# [Activity]
The span to repeat in the listing below runs from the line containing "intros Hl. revert" to the line containing "(f_index g) d) x.", inclusive. Repeat it exactly, and only it.

# [Input]
(** [Performance.__init__], with both of window and signal or neither.  A tuple
    for a single-factor strategy is refused here; Python fails on it at the
    first window it opens. *)
Definition new_performance (data : all_frames) (config : StrategyConfig) (p : option params)
    (fee_bps : option float) (min_metric_obs : Z) : res exn Performance :=
  let subs := get_substrategies config in
  main ← main_frame data config;
  ws ← match p with
       | Some (Scalar w s) => Ok (repeat w (length subs), repeat s (length subs))
       | Some (PerFactor ws ss) =>
           if (1 <? length subs)%nat then Ok (ws, ss)
           else Raise (TypeError "window must be an integer 0 or greater")
       | None => Ok (map ss_window subs, map ss_signal subs)
       end;
  metric_window ← py_max ws.1;
  mret (mkPerformance config (transaction_cost_of fee_bps) min_metric_obs subs data main ws.1 ws.2
          metric_window).

(** [xs[i]] of a tuple *)
Definition tuple_item {A} (i : nat) (xs : list A) : res exn A :=
  match xs !! i with Some x => Ok x | None => Raise (plain CIndexError "tuple index out of range") end.

Section engine.
Context `{Pandas} `{Numpy}.

(** [_indicator_and_position] *)
Definition indicator_and_position (index : list Z) (sub : SubStrategy) (factor_vals : list float)
    (window : Z) (signal : float) : res exn (list float * list float) :=
  data ← technical_analysis (mkFrame index [("factor", factor_vals)]);
  indicator_vals ← indicator data (ss_indicator_name sub) window;
  f ← resolve_sub_signal sub;
  mret (indicator_vals, call_signal f indicator_vals signal).

(** [_compute_single_factor_outputs]: the frame with its columns, and the final
    position. *)
Definition compute_single_factor_outputs (p : Performance) : res exn (frame * list float) :=
  data ← single_factor_frame (pf_all_data p) (pf_config p) (pf_main p);
  ta ← technical_analysis data;
  factor1 ← get_column data "factor";
  let data := set_column data "factor1" factor1 in
  window ← tuple_item 0 (pf_windows p);
  indicator1 ← indicator data (sc_indicator_name (pf_config p)) window;
  let data := set_column data "indicator1" indicator1 in
  signal ← tuple_item 0 (pf_signals p);
  let position1 := call_signal (sc_signal_func (pf_config p)) indicator1 signal in
  mret (set_column data "position1" position1, position1).

(** One factor's series: values, indicator and position. *)
Definition factor_outputs (p : Performance) (i : nat) (sub : SubStrategy)
    : res exn (list float * list float * list float) :=
  factor_vals ← factor (pf_all_data p) (pf_config p) (pf_main p) sub;
  window ← tuple_item i (pf_windows p);
  signal ← tuple_item i (pf_signals p);
  ip ← indicator_and_position (f_index (pf_main p)) sub factor_vals window signal;
  mret (factor_vals, ip.1, ip.2).

(** [_compute_multi_factor_outputs] *)
Definition compute_multi_factor_outputs (p : Performance)
    : res exn (frame * list (list float * list float * list float) * list float) :=
  data ← technical_analysis (pf_main p);
  outputs ← mapM (λ s, factor_outputs p s.1 s.2) (imap pair (pf_subs p));
  combined ← combine_positions (map snd outputs) (sc_conjunction (pf_config p))
               (Some (map (λ o, o.1.2) outputs));
  mret (data, outputs, combined).

(** The frame [enrich] starts from, with the factor columns, and [FinalPosition]. *)
Definition final_position (p : Performance) : res exn (frame * list float) :=
  if is_multi p then
    o ← compute_multi_factor_outputs p;
    let '(data, outputs, combined) := o in
    mret (foldl (λ d q, let i := str_Z (Z.of_nat (S q.1)) in
                        let '(factor_vals, indicator_vals, pos) := q.2 in
                        set_column (set_column (set_column d ("factor" +:+ i) factor_vals)
                                      ("indicator" +:+ i) indicator_vals) ("position" +:+ i) pos)
            data (imap pair outputs), combined)
  else compute_single_factor_outputs p.

(** [compute_latest_position] *)
Definition compute_latest_position (str_stamp : Z → string) (p : Performance) : res exn (float * string) :=
  final ← (if is_multi p then o ← compute_multi_factor_outputs p; mret o.2
           else o ← compute_single_factor_outputs p; mret o.2);
  latest_final_position str_stamp (mkSeries (f_index (pf_main p)) final).

(** The columns [enrich_performance] adds. *)
Record enriched := mkEnriched {
  en_chg : list float;
  en_final_position : list float;
  en_prior : list float;
  en_trade : list float;
  en_pnl : list float;
  en_cumu : list float;
  en_dd : list float;
  en_buy_hold : list float;
  en_buy_hold_cumu : list float;
  en_buy_hold_dd : list float
}.

Context `{Reductions}.

(** [enrich_performance] *)
Definition enrich_performance (p : Performance) : res exn enriched :=
  fp ← final_position p;
  let '(data, final) := fp in
  price ← get_column data "price";
  let chg := pct_change price in
  ptp ← strategy_pnl final chg (pf_transaction_cost p);
  let '(prior, turnover, pnl) := ptp in
  let '(cumu, dd) := _compound pnl in
  let buy_hold := zip_with (λ c q, if is_nan q then fnan else c) chg prior in
  let '(bh_cumu, bh_dd) := _compound buy_hold in
  mret (mkEnriched chg final prior turnover pnl cumu dd buy_hold bh_cumu bh_dd).

(** [xs.iloc[k:]] *)
Definition iloc_from (k : Z) (xs : list float) : list float :=
  if k <? 0 then drop (Z.to_nat (Z.max 0 (Z.of_nat (length xs) + k))) xs else drop (Z.to_nat k) xs.

(** [xs.iloc[-1]] *)
Definition iloc_last (xs : list float) : res exn float :=
  match last xs with
  | Some x => Ok x
  | None => Raise (plain CIndexError "single positional indexer is out-of-bounds")
  end.

Definition get_sharpe_ratio (p : Performance) (e : enriched) : float :=
  sharpe_ratio (iloc_from (pf_metric_window p) (en_pnl e)) (sc_trading_period (pf_config p))
    (pf_min_metric_obs p).

(** [get_metric_n_obs] *)
Definition get_metric_n_obs (p : Performance) (e : enriched) : Z :=
  count_known (iloc_from (pf_metric_window p) (en_pnl e)).

Definition annualized_return_of (p : Performance) (e : enriched) (col : list float) : float :=
  if get_metric_n_obs p e <? pf_min_metric_obs p then fnan
  else _cagr (iloc_from (pf_metric_window p) col) (sc_trading_period (pf_config p)).

Definition calmar_of (max_dd annualized : float) : float :=
  if feqb max_dd fzero || is_nan max_dd then fnan else fdiv annualized max_dd.

(** The five metrics of [get_strategy_performance], in its order. *)
Definition get_strategy_performance (p : Performance) (e : enriched) : res exn (list float) :=
  total ← iloc_last (en_cumu e);
  let annualized := annualized_return_of p e (en_pnl e) in
  let max_dd := series_max (en_dd e) in
  mret [total; annualized; get_sharpe_ratio p e; max_dd; calmar_of max_dd annualized].

(** [get_buy_hold_performance] *)
Definition get_buy_hold_performance (p : Performance) (e : enriched) : res exn (list float) :=
  total ← iloc_last (en_buy_hold_cumu e);
  let annualized := annualized_return_of p e (en_buy_hold e) in
  let max_dd := series_max (en_buy_hold_dd e) in
  let sharpe := sharpe_ratio (iloc_from (pf_metric_window p) (en_buy_hold e))
                  (sc_trading_period (pf_config p)) (pf_min_metric_obs p) in
  mret [total; annualized; sharpe; max_dd; calmar_of max_dd annualized].
End engine.

(** ** No look-ahead *)

(** Running totals look back. *)
Class ReductionLaws `{Reductions} := {
  cumprod_windowed : windowed (λ xs, Ok (cumprod xs));
  cummax_windowed : windowed (λ xs, Ok (cummax xs))
}.

Lemma both_mapM {A B C} (R : B → C → Prop) (F : A → res exn B) (F' : A → res exn C) l :
  (∀ x, both R (F x) (F' x)) → both (Forall2 R) (mapM F l) (mapM F' l).
Proof.
  intros HF. induction l as [|x l IH]; [by apply both_ret|]. cbn [mapM].
  eapply both_bind; [apply HF|]. intros b c Hbc. eapply both_bind; [apply IH|]. intros bs cs Hs.
  apply both_ret. by constructor.
Qed.

Lemma imap_pair_Forall2 {A B} (R : A → B → Prop) l l' (h : nat → nat) : Forall2 R l l' →
  Forall2 (λ x y, x.1 = y.1 ∧ R x.2 y.2) (imap (λ i x, (h i, x)) l) (imap (λ i x, (h i, x)) l').
Proof.
  intros Hl. revert h. induction Hl as [|x y l l' Hx Hl IH]; intros h; [constructor|].
  constructor; [done|]. apply (IH (λ i, h (S i))).
Qed.

(** A signal direction acts on one reading at a time. *)
Lemma call_signal_map f x : ∃ h, ∀ xs, call_signal f xs x = map h xs.
Proof.
  destruct f; unfold call_signal, _long_only, momentum_band, reversion_band, momentum_bounded,
    reversion_bounded, unless_nan; eexists; intros xs; rewrite ?map_map; reflexivity.
Qed.

(** The other products' columns read the same at the labels of [idx]. *)
Definition frames_seen (idx : list Z) (f g : frame) : Prop :=
  ∀ name c d, dict_get name (f_columns f) = Some c → dict_get name (f_columns g) = Some d →
    ∀ x, x ∈ idx → value_at (mkSeries (f_index f) c) x = value_at (mkSeries (f_index g) d) x.

(** Two histories that are the same up to the [k]-th bar of the traded product:
    its first [k] rows, and what the other products show at those bars.  Later
    rows, and rows of other products between those bars, may be anything. *)
Record same_past (k : nat) (config : StrategyConfig) (data data' : all_frames) (main main' : frame) : Prop := {
  sp_main : main_frame data config = Ok main;
  sp_main' : main_frame data' config = Ok main';
  sp_ok : frame_ok main;
  sp_ok' : frame_ok main';
  sp_agree : frames_agree k main main';
  sp_columns name : has_column main name = has_column main' name;
  sp_other cusip f g : cusip ≠ sc_internal_cusip config →
    dict_get cusip data = Some f → dict_get cusip data' = Some g →
    frame_ok f ∧ frame_ok g ∧ frames_seen (take k (f_index main)) f g
}.

Section no_look_ahead.
Context `{PandasLaws} `{NumpyLaws} `{ReductionLaws}.
Context (k : nat) (config : StrategyConfig) (data data' : all_frames) (main main' : frame).
Context (Hpast : same_past k config data data' main main').

Lemma reindex_agree f g c d : frame_ok f → frame_ok g →
  length c = length (f_index f) → length d = length (f_index g) →
  (∀ x, x ∈ take k (f_index main) → value_at (mkSeries (f_index f) c) x = value_at (mkSeries (f_index g) d) x) →
  both (cols_agree k main main') (reindex (mkSeries (f_index f) c) (f_index main))
    (reindex (mkSeries (f_index g) d) (f_index main')).
Proof.
  intros [Hn _] [Hn' _] Hc Hd Hx. rewrite !reindex_unique by done. apply both_ret.
  split_and!; [|by rewrite List.length_map..]. intros i Hi.
  change (map (value_at ?s) ?l) with (value_at s <$> l).
  rewrite !list_lookup_fmap, <-(proj1 (sp_agree _ _ _ _ _ _ Hpast) i Hi).
  destruct (f_index main !! i) as [lab|] eqn:Hl; [|done]. simpl. f_equal. apply Hx.
  apply list_elem_of_lookup. exists i. by rewrite lookup_take_lt.
Qed.

Lemma factor_agree sub : both (cols_agree k main main')
  (factor data config main sub) (factor data' config main' sub).
Proof.
  pose proof (sp_main _ _ _ _ _ _ Hpast) as Hm. pose proof (sp_main' _ _ _ _ _ _ Hpast) as Hm'.
  pose proof (sp_ok _ _ _ _ _ _ Hpast) as Hok. pose proof (sp_ok' _ _ _ _ _ _ Hpast) as Hok'.
  unfold factor, main_frame, get_frame in *. destruct (String.eqb_spec (sub_cusip config sub) (sc_internal_cusip config)) as [->|Hne].
  - rewrite Hm, Hm'. res_simpl.
    eapply both_bind; [apply (get_columns k main main' Hok Hok' (sp_agree _ _ _ _ _ _ Hpast))|].
    intros c d (Hcd & Hc & Hd). rewrite !reindex_unique by (done || apply Hok || apply Hok'). apply both_ret.
    rewrite !values_at_own by (done || apply Hok || apply Hok'). done.
  - destruct (dict_get (sub_cusip config sub) data) as [f|] eqn:Hf; [|apply both_raise].
    destruct (dict_get (sub_cusip config sub) data') as [g|] eqn:Hg; [|by intros a b _].
    res_simpl. destruct (require_coverage main f _ _); [|apply both_raise].
    destruct (require_coverage main' g _ _); [|by intros ? ? _]. res_simpl.
    destruct (sp_other _ _ _ _ _ _ Hpast _ f g Hne Hf Hg) as (Hfo & Hgo & Hseen).
    unfold get_column. destruct (dict_get (ss_data_column sub) (f_columns f)) as [c|] eqn:Hc; [|apply both_raise].
    destruct (dict_get (ss_data_column sub) (f_columns g)) as [d|] eqn:Hd; [|by intros ? ? _].
    res_simpl. apply reindex_agree; try done; [by eapply Hfo|by eapply Hgo|by eapply Hseen].
Qed.

Abbreviation cols := (cols_agree k main main').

# [Expected answer]
  intros Hl. revert h. induction Hl as [|x y l l' Hx Hl IH]; intros h; [constructor|].
  constructor; [done|]. apply (IH (λ i, h (S i))).
Qed.

(** A signal direction acts on one reading at a time. *)
Lemma call_signal_map f x : ∃ h, ∀ xs, call_signal f xs x = map h xs.
Proof.
  destruct f; unfold call_signal, _long_only, momentum_band, reversion_band, momentum_bounded,
    reversion_bounded, unless_nan; eexists; intros xs; rewrite ?map_map; reflexivity.
Qed.

(** The other products' columns read the same at the labels of [idx]. *)
Definition frames_seen (idx : list Z) (f g : frame) : Prop :=
  ∀ name c d, dict_get name (f_columns f) = Some c → dict_get name (f_columns g) = Some d →
    ∀ x, x ∈ idx → value_at (mkSeries (f_index f) c) x = value_at (mkSeries (f_index g) d) x.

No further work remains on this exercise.